» **Problem details**
All of the entries below are to be copied word for word.

» **Input**
· · · · · · ·

(** * Todo service: resilience wrapper, service operations and resolvers

    A shallow embedding of
    - [src/src/infrastructure/resilience.ts] ([withRetry], [dbBreakerOptions]),
    - [src/unnamed/part_002] ([TodoService], [mapRow], the [db] pool and the
      schema [initDatabase] creates),
    - [src/src/resolvers/todoResolver.ts] ([createTodo], [updateTodo]),
    - [src/src/utils/validation.ts] (the two zod schemas and [validateInput]).

    Effects are threaded through a small state / trace / error monad [M]:
    the state holds the table, the breaker, the clock and the oracles for
    [Math.random], [uuidv4] and injected database failures; the trace records
    every observable effect (attempts, sleeps, breaker fires, database calls,
    published events, log lines). JavaScript numbers are IEEE 754 doubles,
    kept as the rationals they denote and rounded after every operation.
    The database runs the statements as PostgreSQL does on the schema of
    [initDatabase]. *)

From Stdlib Require Import List String Ascii Bool Arith Lia ZArith QArith Qpower Qround Qabs Lqa.
From Corelib Require Import PrimFloat FloatOps SpecFloat.
Import ListNotations.

Open Scope string_scope.
Open Scope list_scope.
Open Scope nat_scope.

(** ** Errors as the code inspects them: [error.code] and [error.message] *)

Record err := mkErr { err_code : option string; err_message : string }.

(** The allow-list of [withRetry] (resilience.ts, lines 32-34). *)
Definition isRetryable (error : err) : bool :=
  match err_code error with
  | Some c => String.eqb c "ECONNRESET" || String.eqb c "ETIMEDOUT"
              || String.eqb c "ECONNREFUSED"
  | None => false
  end.

(** [throw new Error('Max retries reached')], line 54. *)
Definition max_retries_error : err := mkErr None "Max retries reached".

Inductive result (E A : Type) : Type :=
| Ok (v : A)
| Err (e : E).
Arguments Ok {E A} v.
Arguments Err {E A} e.

(** [e >>= k] on results, written [let? x := e in k]. *)
Definition rbind {E A B} (m : result E A) (k : A -> result E B) : result E B :=
  match m with Ok a => k a | Err e => Err e end.

Notation "'let?' x ':=' m 'in' k" := (rbind m (fun x => k))
  (at level 200, x name, m at level 100, k at level 200).

(** ** Data model of the service (part_002) *)

Definition Timestamp := Z.  (** [new Date().toISOString()], by its millisecond count *)

(** A row of [todos], with the columns of [initDatabase] (part_002, lines
    222-234). *)
Record Row := mkRow {
  r_id : string;
  r_title : string;
  r_description : option string;
  r_status : string;
  r_due_date : option string;
  r_created_at : Timestamp;
  r_updated_at : Timestamp;
  r_completed_at : option Timestamp;
  r_priority_level : option string;
  r_priority_set_at : option Timestamp
}.

(** A JavaScript value read from a row object: what a column holds
    ([VText], [VTime], or [VNull] for SQL [NULL]). A property that the
    object does not have reads [undefined], [None] where an [option sqlval]
    is expected. *)
Inductive sqlval := VText (s : string) | VTime (t : Timestamp) | VNull.

(** [interface Todo] of part_002, with the deprecated [notes] field. The
    fields [mapRow] copies from properties that a row object may lack are
    kept as read: [None] is [undefined]. *)
Record Todo := mkTodo {
  t_id : string;
  t_title : string;
  t_description : option string;
  t_status : string;
  t_dueDate : option sqlval;
  t_createdAt : option sqlval;
  t_updatedAt : option sqlval;
  t_completedAt : option sqlval;
  t_notes : option string
}.

(** The statements the service sends through [dbBreaker.fire], with their
    parameters. *)
Inductive Query : Type :=
| QSelectAll (status : option string)
| QSelectById (id : string)
| QInsert (id title : string) (description : option string) (status : string)
          (dueDate : option string) (createdAt updatedAt : Timestamp)
| QUpdate (id : string) (title description status dueDate : option string)
          (updatedAt : Timestamp)
| QDelete (id : string)
| QComplete (id : string) (now : Timestamp)
| QInsertTag (id todoId tagName tagColor : string) (createdAt : Timestamp).

Inductive event_kind := Created | Updated | Completed | Deleted.

Inductive level := LInfo | LWarn | LError.

Inductive event : Type :=
| EvAttempt (attempt : nat)                  (** [fn()] invoked by [withRetry] *)
| EvRetryWarn (attempt : nat) (delay : Q) (error : string)
                                             (** [logger.warn('Retry attempt', ...)] *)
| EvSleep (delay : Q)                        (** [setTimeout(resolve, delay + jitter)] *)
| EvFire (q : Query)                         (** [dbBreaker.fire(query, params)] *)
| EvDb (q : Query)                           (** [db.query(query, params)] reached *)
| EvNow (t : Timestamp)                      (** [new Date()] read *)
| EvPublish (kind : event_kind) (todoId title : string)
                                             (** [eventBus.publish] of a CloudEvent *)
| EvLog (lvl : level) (correlationId : string) (msg : string) (error : option string).
                                             (** a resolver's [log.*] line *)

(** ** The monad: state passing, a trace of effects, and a rejection channel *)

Definition M (St E A : Type) : Type := St -> result E A * list event * St.

Definition ret {St E A} (a : A) : M St E A := fun s => (Ok a, [], s).

Definition bind {St E A B} (m : M St E A) (k : A -> M St E B) : M St E B :=
  fun s =>
    match m s with
    | (Ok a, tr, s1) => let '(r, tr2, s2) := k a s1 in (r, tr ++ tr2, s2)
    | (Err e, tr, s1) => (Err e, tr, s1)
    end.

· · · · · · ·

» **Task answer**
(** * Todo service: resilience wrapper, service operations and resolvers

    A shallow embedding of
    - [src/src/infrastructure/resilience.ts] ([withRetry], [dbBreakerOptions]),
    - [src/unnamed/part_002] ([TodoService], [mapRow], the [db] pool and the
      schema [initDatabase] creates),
    - [src/src/resolvers/todoResolver.ts] ([createTodo], [updateTodo]),
    - [src/src/utils/validation.ts] (the two zod schemas and [validateInput]).

    Effects are threaded through a small state / trace / error monad [M]:
    the state holds the table, the breaker, the clock and the oracles for
    [Math.random], [uuidv4] and injected database failures; the trace records
    every observable effect (attempts, sleeps, breaker fires, database calls,
    published events, log lines). JavaScript numbers are IEEE 754 doubles,
    kept as the rationals they denote and rounded after every operation.
    The database runs the statements as PostgreSQL does on the schema of
    [initDatabase]. *)

From Stdlib Require Import List String Ascii Bool Arith Lia ZArith QArith Qpower Qround Qabs Lqa.
From Corelib Require Import PrimFloat FloatOps SpecFloat.
Import ListNotations.

Open Scope string_scope.
Open Scope list_scope.
Open Scope nat_scope.

(** ** Errors as the code inspects them: [error.code] and [error.message] *)

Record err := mkErr { err_code : option string; err_message : string }.

(** The allow-list of [withRetry] (resilience.ts, lines 32-34). *)
Definition isRetryable (error : err) : bool :=
  match err_code error with
  | Some c => String.eqb c "ECONNRESET" || String.eqb c "ETIMEDOUT"
              || String.eqb c "ECONNREFUSED"
  | None => false
  end.

(** [throw new Error('Max retries reached')], line 54. *)
Definition max_retries_error : err := mkErr None "Max retries reached".

Inductive result (E A : Type) : Type :=
| Ok (v : A)
| Err (e : E).
Arguments Ok {E A} v.
Arguments Err {E A} e.

(** [e >>= k] on results, written [let? x := e in k]. *)
Definition rbind {E A B} (m : result E A) (k : A -> result E B) : result E B :=
  match m with Ok a => k a | Err e => Err e end.

Notation "'let?' x ':=' m 'in' k" := (rbind m (fun x => k))
  (at level 200, x name, m at level 100, k at level 200).

(** ** Data model of the service (part_002) *)

Definition Timestamp := Z.  (** [new Date().toISOString()], by its millisecond count *)

(** A row of [todos], with the columns of [initDatabase] (part_002, lines
    222-234). *)
Record Row := mkRow {
  r_id : string;
  r_title : string;
  r_description : option string;
  r_status : string;
  r_due_date : option string;
  r_created_at : Timestamp;
  r_updated_at : Timestamp;
  r_completed_at : option Timestamp;
  r_priority_level : option string;
  r_priority_set_at : option Timestamp
}.

(** A JavaScript value read from a row object: what a column holds
    ([VText], [VTime], or [VNull] for SQL [NULL]). A property that the
    object does not have reads [undefined], [None] where an [option sqlval]
    is expected. *)
Inductive sqlval := VText (s : string) | VTime (t : Timestamp) | VNull.

(** [interface Todo] of part_002, with the deprecated [notes] field. The
    fields [mapRow] copies from properties that a row object may lack are
    kept as read: [None] is [undefined]. *)
Record Todo := mkTodo {
  t_id : string;
  t_title : string;
  t_description : option string;
  t_status : string;
  t_dueDate : option sqlval;
  t_createdAt : option sqlval;
  t_updatedAt : option sqlval;
  t_completedAt : option sqlval;
  t_notes : option string
}.

(** The statements the service sends through [dbBreaker.fire], with their
    parameters. *)
Inductive Query : Type :=
| QSelectAll (status : option string)
| QSelectById (id : string)
| QInsert (id title : string) (description : option string) (status : string)
          (dueDate : option string) (createdAt updatedAt : Timestamp)
| QUpdate (id : string) (title description status dueDate : option string)
          (updatedAt : Timestamp)
| QDelete (id : string)
| QComplete (id : string) (now : Timestamp)
| QInsertTag (id todoId tagName tagColor : string) (createdAt : Timestamp).

Inductive event_kind := Created | Updated | Completed | Deleted.

Inductive level := LInfo | LWarn | LError.

Inductive event : Type :=
| EvAttempt (attempt : nat)                  (** [fn()] invoked by [withRetry] *)
| EvRetryWarn (attempt : nat) (delay : Q) (error : string)
                                             (** [logger.warn('Retry attempt', ...)] *)
| EvSleep (delay : Q)                        (** [setTimeout(resolve, delay + jitter)] *)
| EvFire (q : Query)                         (** [dbBreaker.fire(query, params)] *)
| EvDb (q : Query)                           (** [db.query(query, params)] reached *)
| EvNow (t : Timestamp)                      (** [new Date()] read *)
| EvPublish (kind : event_kind) (todoId title : string)
                                             (** [eventBus.publish] of a CloudEvent *)
| EvLog (lvl : level) (correlationId : string) (msg : string) (error : option string).
                                             (** a resolver's [log.*] line *)

(** ** The monad: state passing, a trace of effects, and a rejection channel *)

Definition M (St E A : Type) : Type := St -> result E A * list event * St.

Definition ret {St E A} (a : A) : M St E A := fun s => (Ok a, [], s).

Definition bind {St E A B} (m : M St E A) (k : A -> M St E B) : M St E B :=
  fun s =>
    match m s with
    | (Ok a, tr, s1) => let '(r, tr2, s2) := k a s1 in (r, tr ++ tr2, s2)
    | (Err e, tr, s1) => (Err e, tr, s1)
    end.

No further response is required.